SPÖ Kärnten: Änderung des Jugendschutzgesetzes muss rückgängig gemacht werden. Foto: SPÖ Kärnten

Presseaussendung von: SPÖ Kärnten

Obex-Mischitz, Raunig: Privates Wachpersonal für das Überprüfen von Kindern und Jugendlichen wird strikt abgelehnt. Forderung nach weisungsfreiem Jugendschutzbeauftragten.

„Die beschlossene Änderung im Jugendschutzgesetz ist eine Bankrotterklärung der FPK/ÖVP-Politik. Den menschenunwürdigen Versuch erzieherische Defizite mit Hilfe eines privaten Wachdienstes zu kompensieren, lehnen wir strikt ab“, kritisiert SPÖ-Sozialsprecherin LAbg. Ines Obex-Mischitz die bereits im Landtag von FPK und ÖVP beschlossene Änderung des Jugendschutzgesetzes. In der Regierungssitzung am Dienstag soll beschlossen werden, welche Kriterien die Privatsheriffs erfüllen müssen, um von den Bezirksbehörden angestellt zu werden. „In der zu beschließenden Verordnung heißt es lapidar, es müssten „Erfahrungen in der Erziehung von Kindern und Jugendlichen“ vorgewiesen werden. Das lässt sehr viel Interpretationsspielraum offen“, so Obex-Mischitz.

Es sind also, wie auch die Kinder- und Jugendanwaltschaft meint, weder eine pädagogische Qualifikation der privaten Wachleute noch eine Uniform vorgeschrieben. „Wir sind für die Rücknahme des Gesetzes, was auch die Verordnung der Regierung erübrigen würde. Das Überprüfen der Einhaltung des Gesetzes muss weiterhin alleine der Polizei obliegen. Diese ist so auszustatten, dass sie dieser Aufgabe auch nachkommen kann. Im Übrigen sind die Polizisten für solche Aufgaben bestens ausgebildet“, ist Obex-Mischitz überzeugt.

SJG-Landesvorsitzender Michael Raunig fragt sich im Zusammenhang mit dem Gesetz, wer eigentlich die Jugendlichen vor Ragger schützt? „Noch nie wurde in Kärnten ein Gesetz so oft geändert wie das Jugendschutzgesetz. Ragger versucht Jugendliche zu kriminalisieren. Das neue Jugendschutzgesetz ist ein Bestrafungsgesetz und kein Schutzgesetz.
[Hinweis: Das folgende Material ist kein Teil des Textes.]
(* ===== verification/FsDir.v ===== *)
(** * Directories

    A directory is a file of 16-byte entries, an inode number and a name.
    [dirlookup] and [dirlink] of [kernel/fs.c] implement a finite map from
    names to inode numbers on it: the first entry in use with the name counts,
    and a new entry goes to the first slot that is free. *)

From stdpp Require Import base numbers strings decidable sets gmap functions gmultiset list.
From S2P Require Import Prelude.
From S2P Require Import CString.
From S2P Require Import Riscv.
From S2P Require Import Sched.
From S2P Require Import Kalloc.
From S2P Require Import Vm.
From S2P Require Import Sleeplock.
From S2P Require Import Bio.
From S2P Require Import Log.
From S2P Require Import LogOps.
From S2P Require Import Fs.
From S2P Require Import Transfer.
From S2P Require Import Txn.
From S2P Require Import FsBlocks.
From S2P Require Import FsFile.
From S2P Require Import FsInode.
From S2P Require Import FsData.
From S2P Require Import FsWrite.
From S2P Require Import FsDisk.
From S2P Require Import FsOp.
From S2P Require Import ITable.
Open Scope Z_scope.
Open Scope xv6_scope.

(** ** Names

    Two names are the same to the file system when [strncpy] stores the same
    14 bytes for them. *)

Definition fname (p : cptr) : list Z := strncpy p DIRSIZ.

Lemma strncpy_loop_eq p q n i :
  strncpy_loop n i p = strncpy_loop n i q <->
  forall j, (i <= j < i + n)%nat -> (forall h, (i <= h < j)%nat -> p h <> 0) -> p j = q j.
Proof.
  revert i. induction n as [|n IH]; intros i; cbn [strncpy_loop]; [split; [lia|done]|].
  assert (Hi : (forall j, (i <= j < i + S n)%nat -> (forall h, (i <= h < j)%nat -> p h <> 0) -> p j = q j) -> p i = q i)
    by (intros H; apply H; lia).
  destruct (Z.eqb_spec (p i) 0) as [Pz|Pz], (Z.eqb_spec (q i) 0) as [Qz|Qz].
  - split; [|done]. intros _ j Hj Hh. destruct (decide (j = i)) as [->|]; [congruence|]. destruct (Hh i); [lia|done].
  - split; [intros [= E _]; congruence|]. intros H%Hi. congruence.
  - split; [intros [= E _]; congruence|]. intros H%Hi. congruence.
  - split.
    + intros [= E1 E2] j Hj Hh. destruct (decide (j = i)) as [->|]; [done|].
      apply (proj1 (IH (S i)) E2); [lia|]. intros h Hh'. apply Hh. lia.
    + intros H. f_equal; [by apply Hi|]. apply IH. intros j Hj Hh. apply H; [lia|]. intros h Hh'.
      destruct (decide (h = i)) as [->|]; [done|]. apply Hh. lia.
Qed.
Lemma namecmp_fname p q : bytes_ptr p -> bytes_ptr q -> namecmp p q = 0 <-> fname p = fname q.
Proof.
  intros Bp Bq. unfold namecmp, strncmp, fname. unfold strncpy.
  by rewrite strncmp_loop_zero, strncpy_loop_eq.
Qed.
(** A name stored in an entry is the name. *)
Lemma fname_stored p : fname (of_list (fname p)) = fname p.
Proof.
  symmetry. apply strncpy_loop_eq. intros j Hj Hh. unfold of_list, fname.
  destruct (strncpy_loop_spec DIRSIZ 0 p j) as (x & Hx & H1 & H2); [lia|]. unfold strncpy. rewrite (nth_lookup_Some _ _ _ _ Hx).
  destruct (decide (p j = 0)) as [Hz|Hz]; [rewrite H2; [done|by exists j; split; [lia|]]|].
  symmetry. apply H1. intros h Hlt. destruct (decide (h = j)) as [->|]; [done|]. apply Hh. lia.
Qed.

(** ** Entries *)

Definition dent : Type := Z * list Z.
Definition dent_of (de : list Z) : dent := (de_inum de, fname (of_list (de_name de))).
Definition nent : nat := Z.to_nat sizeof_dirent.
Definition chunk (c : list Z) (k : nat) : list Z := take nent (drop (nent * k) c).
Definition dents (c : list Z) : list dent := (fun k => dent_of (chunk c k)) <$> seq 0 (length c / nent).

(** A directory: whole entries, of bytes. *)
Record dir_ok (c : list Z) : Prop := {
  dk_len : length c = (nent * (length c / nent))%nat;
  dk_bytes : Forall is_byte c;
}.

Definition named (nm : list Z) (e : dent) : Prop := e.1 <> 0 /\ e.2 = nm.
#[export] Instance named_dec nm e : Decision (named nm e).
Proof. unfold named. apply _. Defined.
(** The map a directory stands for. *)
Fixpoint dlookup (es : list dent) (nm : list Z) : option Z :=
  match es with
  | [] => None
  | e :: es' => if decide (named nm e) then Some e.1 else dlookup es' nm
  end.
Anstatt an einem einheitlichen bundesweiten Jugendschutzgesetz zu arbeiten, findet Ragger immer wieder neue Versuche Jugendliche als Straftäter darzustellen“, kritisiert Raunig.

Neben einem bundesweit einheitlichen Jugendschutzgesetz fordert Raunig auch die Einsetzung eines  unabhängigen und weisungsfreien Jugendschutzbeauftragten als Koordinator, der bei der Kinder- und Jugendanwaltschaft angesiedelt sein sollte.